トラブルの内容は、「名前や住所で旧字体が表示されない」「カードリーダーでエラーが出る」といったものから、「他人の個人情報が紐づけられた」といった問題までさまざま。こんな状態で、健康保険証の機能を「マイナ保険証」に一本化をして大丈夫なのだろうか?2人の専門家が解説する。

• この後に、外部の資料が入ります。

Definition markMerged (now : string) (t : option string) : T unit :=
  setStatus now MERGED (only_timestamp t).

Definition markPushed (now : string) (t : option string) : T unit :=
  setStatus now PUSHED (only_timestamp t).

Definition resetToNew (now : string) (t : option string) : T unit :=
  setStatus now NEW (only_timestamp t).

(** A counter typed [number | undefined], read as [(x || 0)]. *)
Definition count_or_zero (v : json) : Z :=
  match v with JNum n => n | _ => 0%Z end.

(** [restart (timestamp)]. *)
Definition restart (now : string) (t : option string) : T unit :=
  (let restartTimestamp := str_or t now in
   restartCount <- read "restartCount" ;;
   assign "restartCount" (JNum (plus_one (count_or_zero restartCount))) ;;
   assign "lastRestartAt" (JStr restartTimestamp) ;;
   setStatus now IN_PROGRESS (only_timestamp (Some restartTimestamp)))%exn.

Definition setWorkspace (worktreePath branchName : string) : T unit :=
  (assign "worktreePath" (JStr worktreePath) ;;
   assign "branchName" (JStr branchName) ;;
   save)%exn.

Definition setAgentImage (agentImage : string) : T unit :=
  (assign "agentImage" (JStr agentImage) ;; save)%exn.

(** [setContainerInfo (containerId, executionStatus, sandboxMetadata)]. *)
Definition setContainerInfo (now : string) (containerId executionStatus : string)
  (sandboxMetadata : json) : T unit :=
  (assign "containerId" (JStr containerId) ;;
   assign "executionStatus" (JStr executionStatus) ;;
   assign "sandboxMetadata" sandboxMetadata ;;
   when (String.eqb executionStatus "running") (assign "runningAt" (JStr now)) ;;
   save)%exn.

(** [this.data.status === name]. *)
Definition status_is (name : string) (w : world) : bool :=
  match get (data w) "status" with
  | JStr s => String.eqb s name
  | _ => false
  end.

Definition isCompleted : world -> bool := status_is "COMPLETED".
Definition isFailed : world -> bool := status_is "FAILED".
Definition isPausedCredits : world -> bool := status_is "PAUSED_CREDITS".
Definition isInProgress : world -> bool := status_is "IN_PROGRESS".
Definition isIterating : world -> bool := status_is "ITERATING".
Definition isNew : world -> bool := status_is "NEW".
Definition isMerged : world -> bool := status_is "MERGED".
Definition isPushed : world -> bool := status_is "PUSHED".

(** The switch of [updateStatusFromIteration]: the task status, the time
    stamp and the error taken from a status document.  For [completed] the
    name is the upper-cased iteration status, which is [COMPLETED]. *)
Definition derive (status : IterationStatus)
  : TaskStatus * option string * option string :=
  if String.eqb (it_status status) "completed" then
    (COMPLETED, it_completedAt status, None)
  else if String.eqb (it_status status) "failed" then
    (FAILED, it_completedAt status, it_error status)
  else if String.eqb (it_status status) "credit_exhausted" then
    (PAUSED_CREDITS, it_completedAt status, it_error status)
  else if String.eqb (it_status status) "running" then
    (ITERATING, it_updatedAt status, None)
  else
    (IN_PROGRESS, it_updatedAt status, None).

(** [updateStatusFromIteration]; [last] is the status document of the
    iteration [getLastIteration] finds, if it finds one. *)
Definition updateStatusFromIteration (now : string)
  (last : option IterationStatus) : T unit :=
  match last with
  | None => ret tt
  | Some status =>
      let '(statusName, ts, err) := derive status in
      fun w =>
        if status_eqb statusName COMPLETED && (isMerged w || isPushed w)
        then (Returned tt, w)
        else
          setStatus now statusName
            (Some {| timestamp := ts; error_message := err |}) w
  end.

(** [migrate (data, taskId)]: a document of the current version is returned
    as it is.  Reading [data.version] of [null] throws. *)
Definition migrate (d : json) (id : Z) : outcome error json :=
  match d with
  | JNull | JUndef => Threw TaskFileError
  | _ =>
      match field d "version" with
      | JStr v =>
          if String.eqb v CURRENT_TASK_DESCRIPTION_SCHEMA_VERSION
          then Returned d
          else match migrate_legacy d id with
               | Some d' => Returned d'
               | None => Threw TaskFileError
               end
      | _ => match migrate_legacy d id with
             | Some d' => Returned d'
             | None => Threw TaskFileError
             end
      end
  end.

(** [v1 !== v2] on two values read from documents. *)
Definition differs (a b : json) : bool :=
  match a, b with
  | JStr x, JStr y => negb (String.eqb x y)
  | JNum x, JNum y => negb (x =? y)%Z
  | JBool x, JBool y => negb (Bool.eqb x y)
  | JNull, JNull | JUndef, JUndef => false
  | _, _ => true
  end.

Definition createBackup (path : string) (fs : files) : files :=
  match read_file fs path with
  | Some c => write_file fs (path ++ ".backup") c
  | None => fs
  end.

(** [TaskDescriptionManager.load (basePath, taskId)] over the files [fs]:
    the manager it returns and the files it leaves. *)
Definition load (base : string) (id : Z) (fs : files) : outcome error world :=
  let path := join_path base "description.json" in
  match read_file fs path with
  | None => Threw (TaskNotFoundError id)
  | Some rawData =>
      match parse rawData with
      | None => Threw TaskSchemaError
      | Some parsedData =>
          match migrate parsedData id with
          | Threw e => Threw TaskFileError
          | Returned migratedData =>
              match migratedData with
              | JObj d =>
                  if TaskDescriptionSchema migratedData then
                    let w := {| data := d; taskId := id; basePath := base;
                                disk := fs |} in
                    if differs (field migratedData "version")
                               (field parsedData "version") then
                      match save (with_disk (createBackup path) w) with
                      | (Returned _, w') => Returned w'
                      | (Threw _, _) => Threw TaskFileError
                      end
                    else Returned w
                  else Threw TaskFileError
              | _ => Threw TaskFileError
              end
          end
      end
  end.

(** [reload]. *)
Definition reload : T unit :=
  fun w =>
    match load (basePath w) (taskId w) (disk w) with
    | Returned w' =>
        (Returned tt,
         {| data := data w'; taskId := taskId w; basePath := basePath w;
            disk := disk w' |})
    | Threw e => (Threw e, w)
    end.

(** [TaskDescriptionManager.create (basePath, taskData)]; [uuid] is what
    [randomUUID ()] gives. *)
Record CreateTaskData : Type := {
  new_id : Z;
  new_uuid : option string;
  new_title : string;
  new_description : string;
  new_inputs : list (string * string);
  new_workflowName : string;
  new_agent : option string;
  new_agentModel : option string;
  new_sourceBranch : option string;
  new_networkConfig : json;
  new_source : json
}.

Definition create (now uuid base : string) (t : CreateTaskData) (fs : files)
  : outcome error world :=
  let schema : obj :=
    [ ("id", JNum (new_id t));
      ("uuid", JStr (str_or (new_uuid t) uuid));
      ("title", JStr (new_title t));
      ("description", JStr (new_description t));
      ("inputs",
       JObj (obj_of_members
               (List.map (fun kv => (fst kv, JStr (snd kv))) (new_inputs t))));
      ("status", JStr "NEW");
      ("createdAt", JStr now);
      ("startedAt", JStr now);
      ("lastIterationAt", JStr now);
      ("iterations", JNum 1);
      ("worktreePath", JStr EmptyString);
      ("workflowName", JStr (new_workflowName t));
      ("branchName", JStr EmptyString);
      ("agent", of_option (new_agent t));
      ("agentModel", of_option (new_agentModel t));
      ("sourceBranch", of_option (new_sourceBranch t));
      ("networkConfig", new_networkConfig t);
      ("source", new_source t);
      ("version", JStr CURRENT_TASK_DESCRIPTION_SCHEMA_VERSION) ] in
  let w := {| data := schema; taskId := new_id t; basePath := base;
              disk := fs |} in
  match validate w with
  | (Threw e, _) => Threw e
  | (Returned _, _) =>
      match save w with
      | (Returned _, w') => Returned w'
      | (Threw e, _) => Threw e
      end
  end.

(** *** [restartCommand]: the status guard and the calls on the task *)

(** What the command finds around the task: the clock at each call, the
    workspace it would create, the image named by the environment and what
    starting the sandbox gives. *)
Record RestartEnv : Type := {
  restartedAt : string;
  progressAt : string;
  runningAt : string;
  resetAt : string;
  workspace_created : option (string * string);
  agent_image : option string;
  sandbox_started : option string;
  docker_host : option string
}.

Inductive restart_result : Type :=
| Restarted
| Rejected
| Failed (e : error)
| SandboxFailed.

(** [restartCommand] once the task is loaded: [Rejected] is the exit with the
    error that the task is not in NEW, FAILED or PAUSED_CREDITS status. *)
Definition restartCommand (e : RestartEnv) (w : world) : restart_result * world :=
  if negb (isNew w) && negb (isFailed w) && negb (isPausedCredits w)
  then (Rejected, w)
  else
    let body : T bool :=
      (restart (restartedAt e) (Some (restartedAt e)) ;;
       worktreePath <- read "worktreePath" ;;
       branchName <- read "branchName" ;;
       when (negb (truthy worktreePath) || negb (truthy branchName))
         (match workspace_created e with
          | Some (path, branch) =>
              try_catch (setWorkspace path branch) (fun _ => ret tt)
          | None => ret tt
          end) ;;
       markInProgress (progressAt e) None ;;
       match agent_image e with
       | Some image => setAgentImage image
       | None => ret tt
       end ;;
       match sandbox_started e with
       | Some containerId =>
           setContainerInfo (runningAt e) containerId "running"
             (match docker_host e with
              | Some h =>
                  if String.eqb h EmptyString then JUndef
                  else JObj [("dockerHost", JStr h)]
              | None => JUndef
              end) ;;
           ret true
       | None => resetToNew (resetAt e) None ;; ret false
       end)%exn in
    match body w with
    | (Returned true, w') => (Restarted, w')
    | (Returned false, w') => (SandboxFailed, w')
    | (Threw err, w') => (Failed err, w')
    end.

(** *** Auxiliary notions for the properties of the manager *)

(** The in-memory document [setStatus] leaves, whether or not the save that
    ends it goes through. *)
Definition setStatus_data (now : string) (status : TaskStatus)
  (metadata : option StatusMetadata) (d : obj) : obj :=
  let ts := JStr (str_or (match metadata with
                          | Some md => timestamp md
                          | None => None
                          end) now) in
  let err := of_option (match metadata with
                        | Some md => error_message md
                        | None => None
                        end) in
  let d1 := set d "status" (JStr (status_name status)) in
  let d2 :=
    match status with
    | IN_PROGRESS =>
        if truthy (get d1 "startedAt") then d1 else set d1 "startedAt" ts
    | ITERATING => set d1 "lastIterationAt" ts
    | COMPLETED => set d1 "completedAt" ts
    | FAILED | PAUSED_CREDITS =>
        let d' := set d1 "failedAt" ts in
        if truthy err then set d' "error" err else d'
    | MERGED | PUSHED =>
        if truthy (get d1 "completedAt") then d1 else set d1 "completedAt" ts
    | NEW => d1
    end in
  set d2 "lastStatusCheck" ts.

■当然だがオンラインでしか利用できない…通信インフラの整備は今も課題
「マイナ保険証はオンラインでしか利用できません。当たり前のことのようですが、非常に大きな問題です」
こう話すのは、IDや個人情報に詳しい情報学の専門家、国立情報学研究所の佐藤一郎教授だ。
【佐藤一郎教授】
現行の保険証には、健康保険の種類や名前など、医療機関に必要な情報がすべて記載されています。ところが、マイナンバーカードそのものには、必要な情報の一部しか記載されていません。オンラインでの利用が前提となっているからです。しかしこれは大きな問題です。離島や山間部は通信インフラが整っていない所も多くあり、マイナ保険証は利用できません。読み取り装置は補助金などによって導入を促すことも可能でしょうが、通信インフラの整備はそう簡単ではないと思います。
■被災地では「使えない」保険証に
また都心でも、個人の病院などは通信が弱い所があり、機械が上手く作動しないなどの不具合が生じています。通信だけでなく、旧字体の名前を読み取れないといったトラブルもあり、現場の混乱は珍しいことではありません。マイナ保険証の利用率が6パーセントでこの状態ですから、全員がマイナ保険証を利用するようになったら、どうなってしまうのでしょうか。オンラインが使えない場合、マイナ保険証をアナログ確認(目視)しても、加入されている健康保険の種類すら分かりません。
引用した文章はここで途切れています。